May 21st was officially Bike to Work Day in Virginia (VA) which meant a higher-than-average number of bikes were on the road. Sadly, a day meant to promote healthy living and a better environment turned tragic in Fairfax County, Virginia (VA) when an SUV veered off the road and hit two bicyclists. One of the bike riders and the driver of the SUV died at the scene, according to the Washington Post. The other bicyclist suffered serious injuries.
This car-bike wreck occurred at Lee Highway and Forum Drive. Reports indicate the driver of the SUV lost control cutting threw six lanes of traffic and jumping the curb at Forum Drive. After hitting the bike rider, the SUV eventually slammed into a tree.
We don't know, at this time, what caused the accident. Some reports have speculated it could have been a medical condition with the driver of the SUV but no one can say definitively.

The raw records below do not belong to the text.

(* ===== verification/L0MemoryCommands.v ===== *)
(** * The buffer commands of the Level Zero v2 adapter: reads, writes, copies,
    fills, maps, unmaps and kernels *)
From stdpp Require Import base numbers list gmap relations.
From S2P Require Import Prelude UrUtil FlatMemory L0Memory L0MemoryProofs.
Import Util.
Local Open Scope Z_scope.

Module L0Commands.
Import L0Mem L0Spec L0Facts.

Section commands.
Context `{LevelZero, L0Context} (user : Z → Prop) (Hdriver : driver_ok user).
Local Abbreviation inv := (inv user).
Local Abbreviation quiet := (quiet user).

Lemma with_waits_eq {A} w (m : M A) s : with_waits w m s = m (set_waits w s).
Proof. done. Qed.
Lemma get_some h s m r s' : get h s = (r, s') → mems s !! h = Some m → r = inr m ∧ s' = s.
Proof. unfold get. by intros Hg Hm; rewrite Hm in Hg; injection Hg as <- <-. Qed.
Lemma inv_set_waits w s σ : inv s σ → inv (set_waits w s) σ.
Proof. intros Hi. by apply (inv_same user s). Qed.

(** What is at a pointer into a buffer. *)
Lemma place_content s σ h off n root x p c i v : inv s σ → ref_at user s (getBuffer h) off n (InBuffer root x) →
  points s (InBuffer root x) p → arrays σ !! root = Some c → 0 ≤ i < n → c (x + i) = Some v → eventual s (p + i) = v.
Proof.
  intros Hi (m & o & Hm & Hw & -> & ? & ? & ?) (mr & b & Hmr & Hb & ->) Hc Hi' Hv.
  destruct (window_ok user _ _ _ _ _ _ Hi Hm Hw) as (mr' & ? & _ & ? & ?). simplify_eq.
  destruct (inv_content _ _ _ Hi root mr c (o + off + i) v Hmr Hc) as (b' & ? & Hev); [lia|done|].
  simplify_eq. f_equal. lia.
Qed.
Lemma l0_inv_lost s σ root x n g : inv s σ → (∀ i, g i = None) → inv s (write root x n g σ).
Proof.
  intros Hi Hg. apply (inv_change user s s σ); try done; try apply Hi.
  - intros h. apply is_Some_write.
  - apply (write_ext _ _ _ _ _ (λ _, None)); [apply content_lost, Hi|]. intros i v _ Hv. by rewrite Hg in Hv.
Qed.

(** The root of a handle and its array. *)
Lemma root_array s σ h m root o : inv s σ → mems s !! h = Some m → window s h = Some (root, o) →
  ∃ c, arrays σ !! root = Some c.
Proof.
  intros Hi Hm Hw. destruct (window_ok user s σ h m root o Hi Hm Hw) as (mr & Hmr & Hp & _).
  by apply (l0_inv_lookup user s σ root mr).
Qed.

Lemma assert_size s m off n r s' : fits off n → in_u64 (getSize m) →
  UR_ASSERT (u64 (off + n) <=? getSize m) UR_RESULT_ERROR_INVALID_SIZE s = (r, s') →
  s' = s ∧ returns r ∧ (r = inr () → 0 ≤ off ∧ 0 ≤ n ∧ off + n ≤ getSize m).
Proof.
  intros (? & ? & ?) Hs Hr. apply l0_assert_inv in Hr as [-> Hr]. rewrite u64_small in Hr by (unfold in_u64; lia).
  destruct (Z.leb_spec (off + n) (getSize m)); subst; split_and!; try done; by intros [=].
Qed.

Lemma size_u64 s σ h m : inv s σ → mems s !! h = Some m → in_u64 (getSize m).
Proof. intros Hi Hm. destruct (inv_handle _ _ _ Hi h m Hm) as (_ & ? & _). unfold in_u64. lia. Qed.

(** *** Reads *)
Lemma l0_read_ok s σ q h root o blocking off n dst waits ev r s' : inv s σ → (q < getNumDevices)%nat →
  window s h = Some (root, o) → fits off n → host_buffer user s σ dst n →
  appendMemBufferRead q h blocking off n dst waits ev s = (r, s') →
  returns r ∧ inv s' σ ∧
  (ok r = true → ∃ c, arrays σ !! root = Some c ∧ agrees c (o + off) n (λ i, eventual s' (dst + i))).
Proof.
  intros Hi Hq Hw Hf Hh Hr. destruct (window_mem _ _ _ _ Hw) as [m Hm].
  destruct (root_array _ _ _ _ _ _ Hi Hm Hw) as [c Hc].
  unfold appendMemBufferRead in Hr. rewrite with_waits_eq in Hr. set (s0 := set_waits waits s) in *.
  assert (inv s0 σ) as Hi0 by by apply inv_set_waits.
  step Hr; destruct (get_some h s0 m _ _ E Hm) as [[=] ->]; subst; clear E.
  step Hr; apply assert_size in E as (-> & Hret & Hb); try done; try by eapply size_u64.
  destruct a. destruct (Hb eq_refl) as (? & ? & ?).
  assert (host_buffer user s0 σ dst n) as [Hacc Hno] by done.
  apply (generic_copy_ok user Hdriver s0 σ q _ _ _ _ _ _ _ (InBuffer root (o + off)) (InHost dst)) in Hr as (Hret' & s1 & Hq1 & Hcase);
    [|done|done|by exists m, o; split_and!|split; [lia|done]].
  split; [done|]. destruct Hcase as [[Hok ->]|(ps & pd & Hps & Hpd & Hsat & Hdat & Hp & _)].
  { split; [apply Hq1|]. by rewrite Hok. }
  cbn in Hpd. subst pd. pose proof (q_inv _ _ _ _ Hq1) as Hi1.
  pose proof (quiet_eventual _ _ _ _ Hq1) as Ev1. split.
  - apply (nothing_ok user _ _ s1 s' σ Hi1 Hp).
    + intros a [Ha|Ha]; [by apply (quiet_accessible user _ _ _ _ _ Hq1 Hacc)|].
      by apply (place_accessible user s1 σ (getBuffer h) off n (InBuffer root (o + off)) ps).
    + intros a. destruct (in_range dst n a) eqn:Ea.
      * right. apply (quiet_holds_nothing user σ s0); try done. by apply Hno.
      * left. rewrite Ev1. by apply memcpy_outside.
  - intros _. exists c. split; [done|]. intros i v Hi' Hv. rewrite (p_eventual _ _ _ _ Hp), memcpy_inside, <-Ev1 by lia.
    by apply (place_content s1 σ h off n root (o + off) ps c).
Qed.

Bike to Work day, as mentioned earlier, is an attempt to promote physical fitness and decrease the number of cars on the road, which will help cut down on carbon emissions for the day. Unfortunately, this accident highlights the inherent risks associated with biking to work on a regular basis. Having bicyclists, with only a helmet as their best protection, share the road with cars, trucks, and SUVs creates a volatile situation where even the slightest error - either from a bicyclist or a vehicle operator - can lead to a loss of life or serious injury. In 2008, approximately 13 bike riders were killed in accidents in VA, according to the National Highway Traffic Safety Administration.
Statistics aside, I want to send my deepest sympathies out to the family of the bicyclist that was killed in this terrible accident. He was only 17 years old and was reportedly involved in high school athletics. Losing someone you love in an accident is awful, but the pain of losing someone so young with such a bright future ahead of them makes this loss that much more tragic.